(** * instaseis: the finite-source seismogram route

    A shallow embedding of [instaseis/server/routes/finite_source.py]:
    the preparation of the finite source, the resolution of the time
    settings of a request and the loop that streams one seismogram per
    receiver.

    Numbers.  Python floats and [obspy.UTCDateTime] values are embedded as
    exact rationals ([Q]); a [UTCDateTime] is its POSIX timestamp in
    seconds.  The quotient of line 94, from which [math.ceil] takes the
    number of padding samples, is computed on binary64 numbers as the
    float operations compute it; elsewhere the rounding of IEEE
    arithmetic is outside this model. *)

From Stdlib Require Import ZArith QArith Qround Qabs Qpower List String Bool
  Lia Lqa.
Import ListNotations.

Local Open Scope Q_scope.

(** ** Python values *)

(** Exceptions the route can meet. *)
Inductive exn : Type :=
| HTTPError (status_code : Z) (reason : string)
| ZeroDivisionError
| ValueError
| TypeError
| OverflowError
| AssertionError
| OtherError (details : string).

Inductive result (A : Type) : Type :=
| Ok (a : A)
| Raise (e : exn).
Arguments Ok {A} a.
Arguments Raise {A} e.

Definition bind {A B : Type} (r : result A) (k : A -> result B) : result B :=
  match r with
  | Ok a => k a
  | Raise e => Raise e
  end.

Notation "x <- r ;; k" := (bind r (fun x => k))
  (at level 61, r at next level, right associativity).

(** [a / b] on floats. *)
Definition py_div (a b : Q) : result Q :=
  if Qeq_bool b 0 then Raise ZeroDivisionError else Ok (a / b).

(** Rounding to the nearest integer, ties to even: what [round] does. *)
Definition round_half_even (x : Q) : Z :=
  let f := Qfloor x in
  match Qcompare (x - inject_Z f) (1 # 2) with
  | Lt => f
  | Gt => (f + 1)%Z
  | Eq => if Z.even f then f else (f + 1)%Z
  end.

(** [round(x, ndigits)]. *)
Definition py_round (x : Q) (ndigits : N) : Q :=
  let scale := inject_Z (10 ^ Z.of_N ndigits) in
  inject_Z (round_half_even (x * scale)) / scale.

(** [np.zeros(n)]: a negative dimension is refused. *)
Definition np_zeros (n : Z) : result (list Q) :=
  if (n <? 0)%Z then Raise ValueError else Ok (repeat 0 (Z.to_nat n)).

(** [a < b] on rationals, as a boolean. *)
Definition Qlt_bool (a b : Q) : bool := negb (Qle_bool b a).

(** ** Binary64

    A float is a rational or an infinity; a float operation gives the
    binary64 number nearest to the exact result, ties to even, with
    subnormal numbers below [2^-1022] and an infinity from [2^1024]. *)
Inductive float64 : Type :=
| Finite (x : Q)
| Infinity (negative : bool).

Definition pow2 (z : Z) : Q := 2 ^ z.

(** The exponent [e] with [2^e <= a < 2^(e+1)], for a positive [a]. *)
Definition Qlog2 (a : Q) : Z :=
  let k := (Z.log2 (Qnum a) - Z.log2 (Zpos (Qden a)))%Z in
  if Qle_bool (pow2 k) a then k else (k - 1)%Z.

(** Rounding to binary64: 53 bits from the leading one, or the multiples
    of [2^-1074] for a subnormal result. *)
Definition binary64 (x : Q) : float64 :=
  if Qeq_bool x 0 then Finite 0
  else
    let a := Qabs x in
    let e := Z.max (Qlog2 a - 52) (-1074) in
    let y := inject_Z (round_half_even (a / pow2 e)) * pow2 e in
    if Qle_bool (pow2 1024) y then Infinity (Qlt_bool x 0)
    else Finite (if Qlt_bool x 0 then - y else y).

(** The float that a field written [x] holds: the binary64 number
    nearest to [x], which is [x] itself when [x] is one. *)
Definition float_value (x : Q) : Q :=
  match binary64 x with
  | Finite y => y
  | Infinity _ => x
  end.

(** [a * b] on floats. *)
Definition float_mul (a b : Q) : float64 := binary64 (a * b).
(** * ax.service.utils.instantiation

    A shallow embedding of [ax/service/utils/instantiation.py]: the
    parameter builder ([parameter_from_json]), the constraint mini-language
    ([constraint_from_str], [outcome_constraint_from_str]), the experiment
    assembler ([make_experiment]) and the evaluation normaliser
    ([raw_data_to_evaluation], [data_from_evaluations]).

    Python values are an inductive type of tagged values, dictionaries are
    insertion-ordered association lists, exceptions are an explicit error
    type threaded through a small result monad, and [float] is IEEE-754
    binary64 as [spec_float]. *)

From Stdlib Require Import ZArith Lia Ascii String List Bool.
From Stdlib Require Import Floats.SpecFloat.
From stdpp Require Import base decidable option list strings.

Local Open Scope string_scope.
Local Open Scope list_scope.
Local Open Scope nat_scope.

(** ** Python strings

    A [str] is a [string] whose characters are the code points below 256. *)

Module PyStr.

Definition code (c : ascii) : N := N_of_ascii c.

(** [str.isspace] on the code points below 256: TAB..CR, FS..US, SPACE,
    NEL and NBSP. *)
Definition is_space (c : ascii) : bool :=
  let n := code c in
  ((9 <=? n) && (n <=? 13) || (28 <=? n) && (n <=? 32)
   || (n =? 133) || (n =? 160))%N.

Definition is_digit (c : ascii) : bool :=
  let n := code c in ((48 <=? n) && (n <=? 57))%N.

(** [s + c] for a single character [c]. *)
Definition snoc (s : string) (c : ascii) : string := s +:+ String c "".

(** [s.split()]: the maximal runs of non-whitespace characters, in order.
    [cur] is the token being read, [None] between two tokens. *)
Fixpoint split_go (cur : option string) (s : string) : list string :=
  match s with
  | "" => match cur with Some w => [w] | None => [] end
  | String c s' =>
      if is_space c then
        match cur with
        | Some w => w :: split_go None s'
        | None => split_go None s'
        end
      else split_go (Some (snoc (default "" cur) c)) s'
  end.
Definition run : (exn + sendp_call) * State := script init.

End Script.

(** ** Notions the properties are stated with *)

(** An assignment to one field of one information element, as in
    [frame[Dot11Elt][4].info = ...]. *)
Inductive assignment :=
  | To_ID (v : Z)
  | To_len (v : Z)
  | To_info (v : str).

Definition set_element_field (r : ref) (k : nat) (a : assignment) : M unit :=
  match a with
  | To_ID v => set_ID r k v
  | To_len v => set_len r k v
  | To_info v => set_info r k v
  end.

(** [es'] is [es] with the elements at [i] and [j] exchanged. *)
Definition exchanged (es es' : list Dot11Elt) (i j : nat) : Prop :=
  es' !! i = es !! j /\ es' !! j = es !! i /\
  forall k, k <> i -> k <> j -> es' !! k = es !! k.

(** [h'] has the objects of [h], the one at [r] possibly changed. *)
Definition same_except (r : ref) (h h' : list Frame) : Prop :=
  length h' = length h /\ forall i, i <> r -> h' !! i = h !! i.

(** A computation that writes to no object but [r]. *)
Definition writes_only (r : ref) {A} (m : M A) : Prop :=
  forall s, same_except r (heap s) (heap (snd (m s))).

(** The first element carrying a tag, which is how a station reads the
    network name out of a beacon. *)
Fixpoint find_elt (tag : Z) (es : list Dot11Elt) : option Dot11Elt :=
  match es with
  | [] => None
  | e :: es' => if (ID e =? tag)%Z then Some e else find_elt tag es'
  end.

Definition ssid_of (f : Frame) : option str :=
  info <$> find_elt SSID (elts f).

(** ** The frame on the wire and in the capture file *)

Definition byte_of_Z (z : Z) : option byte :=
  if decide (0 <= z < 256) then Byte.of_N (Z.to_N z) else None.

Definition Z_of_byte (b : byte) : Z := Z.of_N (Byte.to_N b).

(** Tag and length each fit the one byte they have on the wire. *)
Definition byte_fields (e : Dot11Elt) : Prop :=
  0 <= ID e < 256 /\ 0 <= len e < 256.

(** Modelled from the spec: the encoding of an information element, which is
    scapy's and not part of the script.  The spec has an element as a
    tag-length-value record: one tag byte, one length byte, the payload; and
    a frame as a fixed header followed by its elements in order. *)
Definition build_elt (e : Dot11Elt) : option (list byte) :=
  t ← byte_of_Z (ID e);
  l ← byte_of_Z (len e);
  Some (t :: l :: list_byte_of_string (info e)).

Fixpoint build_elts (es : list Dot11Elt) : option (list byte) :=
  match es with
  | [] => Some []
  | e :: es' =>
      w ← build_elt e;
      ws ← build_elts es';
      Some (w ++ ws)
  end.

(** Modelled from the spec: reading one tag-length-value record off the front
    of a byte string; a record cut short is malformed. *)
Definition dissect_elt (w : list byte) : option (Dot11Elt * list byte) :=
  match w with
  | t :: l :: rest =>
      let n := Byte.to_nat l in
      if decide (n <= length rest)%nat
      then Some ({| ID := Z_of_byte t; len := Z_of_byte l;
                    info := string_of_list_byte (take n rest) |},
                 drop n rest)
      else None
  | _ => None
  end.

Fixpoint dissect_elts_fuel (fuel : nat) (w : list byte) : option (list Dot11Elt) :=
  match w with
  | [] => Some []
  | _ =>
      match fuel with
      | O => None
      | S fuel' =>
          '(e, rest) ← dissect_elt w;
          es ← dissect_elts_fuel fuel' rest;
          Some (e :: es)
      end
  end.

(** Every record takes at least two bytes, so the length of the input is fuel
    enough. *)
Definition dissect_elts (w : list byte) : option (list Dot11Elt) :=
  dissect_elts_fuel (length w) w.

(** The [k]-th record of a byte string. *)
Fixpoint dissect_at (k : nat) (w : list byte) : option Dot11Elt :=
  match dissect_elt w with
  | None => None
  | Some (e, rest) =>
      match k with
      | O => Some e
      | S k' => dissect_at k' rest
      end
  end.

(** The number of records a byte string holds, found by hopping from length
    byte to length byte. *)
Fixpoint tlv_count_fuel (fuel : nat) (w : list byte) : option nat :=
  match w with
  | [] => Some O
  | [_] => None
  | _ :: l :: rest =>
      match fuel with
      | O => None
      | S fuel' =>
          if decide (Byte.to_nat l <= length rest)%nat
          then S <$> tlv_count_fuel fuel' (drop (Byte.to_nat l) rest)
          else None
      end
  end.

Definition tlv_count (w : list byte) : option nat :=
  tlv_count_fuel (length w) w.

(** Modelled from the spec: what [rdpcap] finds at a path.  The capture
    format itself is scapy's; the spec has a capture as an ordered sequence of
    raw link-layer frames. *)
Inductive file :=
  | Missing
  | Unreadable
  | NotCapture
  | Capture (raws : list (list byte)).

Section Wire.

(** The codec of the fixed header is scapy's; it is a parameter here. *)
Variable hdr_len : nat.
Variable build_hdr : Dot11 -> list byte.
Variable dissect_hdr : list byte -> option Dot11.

What you need to do: Scan the preceding records line by line, and state how many lines contain "header". Nothing else belongs in the answer.

Reply to the exercise: 2